Sometimes the answer is ‘no’
Sullivan
Sean Sullivan, dean, School of Pharmacy, University of Washington in Seattle, recommends three main strategies for all specialty pharmacy:
1. Just say “no” to coverage of certain drugs. Sullivan calls this “prior authorization on steroids.” While you can’t say no if there is only one choice, you can limit choices, he says.
2. Lockdown specialty provider networks into closed delivery systems. If a manufacturer determines a drug is a specialty medication, a group of specialty providers should be part of a contract promising to meet needs of drug delivery based on outcomes assessment.
3. Provide experimental but innovative contracts based on outcomes, biomarkers and financial considerations.

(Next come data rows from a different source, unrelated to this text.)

(** * TDataFrameInterface: the builder surface of the TDataFrame engine

    A shallow embedding of [tree/treeplayer/inc/ROOT/TDataFrameInterface.hxx].
    Every public method of [TDataFrameInterface<Proxied>] is a function in a
    state-and-exception monad over a [World]: the engines that are alive, the
    result objects shared between the engine and the user's handles, the
    files written so far, and the memory the user's callables act on.

    The header only declares what it needs from [TDFNodes.hxx],
    [TDFOperations.hxx], [TDFUtils.hxx] and [TActionResultProxy.hxx]; those
    parts (the event loop, the operations, the node gates) are modelled from
    the specification and marked as such. *)

From Stdlib Require Import ZArith NArith String List Bool Lia SpecFloat.
From stdpp Require Import base list strings.

Local Open Scope string_scope.
Local Open Scope list_scope.

(** ** Doubles

    [double] is IEEE binary64, as the Standard Library specifies it. The
    interface only seeds, compares and hands doubles over; [std::min] and
    [std::max] are written as the C++ library defines them. *)

Definition double := spec_float.
Definition prec : Z := 53.
Definition emax : Z := 1024.

(** [std::numeric_limits<double>::max()], the largest finite double. *)
Definition numeric_limits_max : double := S754_finite false (2 ^ 53 - 1) 971.
(** [std::numeric_limits<double>::min()], the smallest positive normal
    double, 2^-1022. *)
Definition numeric_limits_min : double := S754_finite false (2 ^ 52) (-1074).
(** [std::numeric_limits<double>::lowest()], the most negative finite
    double. *)
Definition numeric_limits_lowest : double := S754_finite true (2 ^ 53 - 1) 971.

Definition double_zero : double := S754_zero false.
Definition double_of_Z (z : Z) : double := binary_normalize prec emax z 0 false.

(** [std::min(a, b)] is [(b < a) ? b : a]; [std::max(a, b)] is
    [(a < b) ? b : a]. *)
Definition std_min (a b : double) : double := if SFltb b a then b else a.
Definition std_max (a b : double) : double := if SFltb a b then b else a.

(** ** Column values *)

Definition BranchNames_t := list string.

(** Aggregators ([TH1F], [TH2F], [TH3F], [TProfile], [TProfile2D] and any
    object with a Fill method).

    Modelled from the spec: the histogram classes are not part of the
    header; the specification gives them as an opaque aggregator that can be
    filled, may extend its axes, and answers whether it has axis limits
    ([TDFV7Utils::Histo<T>::HasAxisLimits]). The x-axis limits are kept
    because [Histo1D] compares them itself. *)
Record Aggregator := {
  fXmin : double;
  fXmax : double;
  fCanExtendAllAxes : bool;
  fHasAxisLimits : bool;
  fFills : list (list double)
}.

Definition SetCanExtendAllAxes (h : Aggregator) : Aggregator :=
  {| fXmin := fXmin h; fXmax := fXmax h; fCanExtendAllAxes := true;
     fHasAxisLimits := fHasAxisLimits h; fFills := fFills h |}.
Definition HasAxisLimits (h : Aggregator) : bool := fHasAxisLimits h.
Definition AggFill (h : Aggregator) (vs : list double) : Aggregator :=
  {| fXmin := fXmin h; fXmax := fXmax h; fCanExtendAllAxes := fCanExtendAllAxes h;
     fHasAxisLimits := fHasAxisLimits h; fFills := fFills h ++ [vs] |}.

(** The default model of [Histo1D]: [TH1F{"", "", 128u, 0., 0.}]. *)
Definition default_TH1F : Aggregator :=
  {| fXmin := double_zero; fXmax := double_zero; fCanExtendAllAxes := false;
     fHasAxisLimits := false; fFills := [] |}.

(** A value held by a column, by a result object or by the user's memory. *)
#[warnings="-register-all"]
Inductive value :=
| VVoid
| VBool (b : bool)
| VInt (z : Z)
| VUInt (n : N)
| VDouble (d : double)
| VVec (l : list value)
| VHisto (h : Aggregator).

(** The conversion to [double] that the numeric operations apply to what
    they read. *)
Definition to_double (v : value) : double :=
  match v with
  | VDouble d => d
  | VInt z => double_of_Z z
  | VUInt n => double_of_Z (Z.of_N n)
  | VBool b => double_of_Z (if b then 1 else 0)
  | _ => double_zero
  end.

(** Column types, as the template arguments name them.
    [TDataFrameGuessedType] is the sentinel for a type left to inference. *)
Inductive ctype :=
| t_bool | t_int | t_uint | t_double | t_vector (T : ctype) | t_object (name : string)
| TDataFrameGuessedType.

Fixpoint ctype_eqb (a b : ctype) : bool :=
  match a, b with
  | t_bool, t_bool | t_int, t_int | t_uint, t_uint | t_double, t_double => true
  | t_vector x, t_vector y => ctype_eqb x y
  | t_object x, t_object y => String.eqb x y
  | TDataFrameGuessedType, TDataFrameGuessedType => true
  | _, _ => false
  end.

Definition type_of (v : value) : ctype :=
  match v with
  | VVoid => t_object "void"
  | VBool _ => t_bool
  | VInt _ => t_int
  | VUInt _ => t_uint
  | VDouble _ => t_double
  | VVec _ => t_vector TDataFrameGuessedType
  | VHisto _ => t_object "TH1"
  end.

(** [std::is_default_constructible<T>], with the value [T()] yields. *)
Class DefaultConstructible (T : ctype) := T_default : value.
#[global] Instance bool_default : DefaultConstructible t_bool := VBool false.
#[global] Instance int_default : DefaultConstructible t_int := VInt 0.
#[global] Instance uint_default : DefaultConstructible t_uint := VUInt 0.
#[global] Instance double_default : DefaultConstructible t_double := VDouble double_zero.
#[global] Instance vector_default T : DefaultConstructible (t_vector T) := VVec [].

(** ** Errors

    Every failure of the header is a [std::runtime_error]; the specification
    classifies them by kind. *)
Inductive ErrorKind :=
| InvalidArgument | Unsupported | UnknownColumn | TypeMismatch | ArityMismatch
| DuplicateColumn | MissingColumnSpec | ExpressionError | EngineGone
| AggregatorBindingError.

(** ** Trees and files

    Modelled from the spec: [TTree], [TChain] and [TFile] are the external
    columnar store. A tree is a list of branches, each bound to the address
    its values are read from when an entry is filled, and a list of entries.
    An address names the per-slot storage of a column. *)

Definition addr : Type := N * string.
Definition Env := list (string * value).

Fixpoint lookup_col (env : Env) (c : string) : value :=
  match env with
  | [] => VVoid
  | (n, v) :: rest => if String.eqb n c then v else lookup_col rest c
  end.

(** The per-slot value storage during the event loop. *)
Definition Storage := N -> Env.
Definition read (sto : Storage) (a : addr) : value := lookup_col (sto (fst a)) (snd a).

Record TTree := {
  fBranches : list (string * addr);
  fEntries : list (list value)
}.

Definition new_TTree : TTree := {| fBranches := []; fEntries := [] |}.
Definition GetEntries (t : TTree) : nat := length (fEntries t).
Definition GetListOfBranches (t : TTree) : list string := map fst (fBranches t).
(** [t.Branch(name, &arg)] *)
Definition TTree_Branch (t : TTree) (name : string) (a : addr) : TTree :=
  {| fBranches := fBranches t ++ [(name, a)]; fEntries := fEntries t |}.
(** [t.Fill()]: one entry, read through the addresses the branches are bound to. *)
Definition TTree_Fill (t : TTree) (sto : Storage) : TTree :=
  {| fBranches := fBranches t;
     fEntries := fEntries t ++ [map (fun b => read sto (snd b)) (fBranches t)] |}.
(** The values of entry [r], by branch name. *)
Definition GetEntry (t : TTree) (r : nat) : Env :=
  combine (GetListOfBranches t) (nth r (fEntries t) []).

(** Files: file name, tree name, tree. *)
Definition Files := list (string * string * TTree).

Definition TFile_Open_RECREATE (filename : string) (fs : Files) : Files :=
  List.filter (fun e => negb (String.eqb (fst (fst e)) filename)) fs.
Definition TTree_Write (filename treename : string) (t : TTree) (fs : Files) : Files :=
  (filename, treename, t) :: fs.
Fixpoint TFile_Get (filename treename : string) (fs : Files) : option TTree :=
  match fs with
  | [] => None
  | (f, n, t) :: rest =>
      if String.eqb f filename && String.eqb n treename then Some t
      else TFile_Get filename treename rest
  end.

(** What an engine reads: a tree in memory, or a [TChain] over a file. *)
Inductive TreeSource :=
| InMemory (t : TTree)
| TChain (treename filename : string).

Definition resolve (src : TreeSource) (fs : Files) : TTree :=
  match src with
  | InMemory t => t
  | TChain treename filename =>
      match TFile_Get filename treename fs with Some t => t | None => new_TTree end
  end.

(** ** Callables

    A C++ callable has the list of the types of its parameters
    ([TFunctionTraits<F>::Args_t]), whose size is its arity
    ([Args_t::fgSize]), and a body. The callables given to [Foreach] act on
    the memory they capture; that memory is a list of values. The lambda
    [fillTree] of [SnapshotImpl] has the parameters [Args &... args]; it
    captures the tree being written and the column names, and is kept as
    data. *)

Record Fn (R : Type) := { Args_t : list ctype; fcall : list value -> R }.
Arguments Args_t {R} _.
Arguments fcall {R} _ _.
Definition fgSize {R} (f : Fn R) : N := N.of_nat (length (Args_t f)).

Definition UserMem := list value.

Inductive Callable :=
| UserFn (Args_t : list ctype) (f : list value -> UserMem -> UserMem)
| fillTree (Args : list ctype) (bnames : BranchNames_t).

(** A callable that takes the slot first: [Args_t] includes the type of the
    slot parameter. *)
Inductive SlotCallable :=
| UserSlotFn (Args_t : list ctype) (f : N -> list value -> UserMem -> UserMem)
| AddSlotParameter (f : Callable).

Also, commit to a budget so that payers know their liability in advance.
For example, if a patient isn’t cured with an expensive hepatitis C medication (the cure rate is 95%), then payers shouldn’t have to pay for the drug assuming the medication was taken appropriately.
“That’s what prior authorization is all about-a budget cap,” he says. “Plans don’t really need the extra cost of doing [prior authorization]; a manufacturer has to take the risk.”
Oncology, Sullivan says, is a tougher condition to manage because of so much individualization that requires clinical flexibility. He points out that many health plans have designed treatment pathways for cancer and if members stick to the protocols, drugs will be reimbursed.
Mari Edlin, a frequent contributor to Managed Healthcare Executive, is based in Sonoma, California.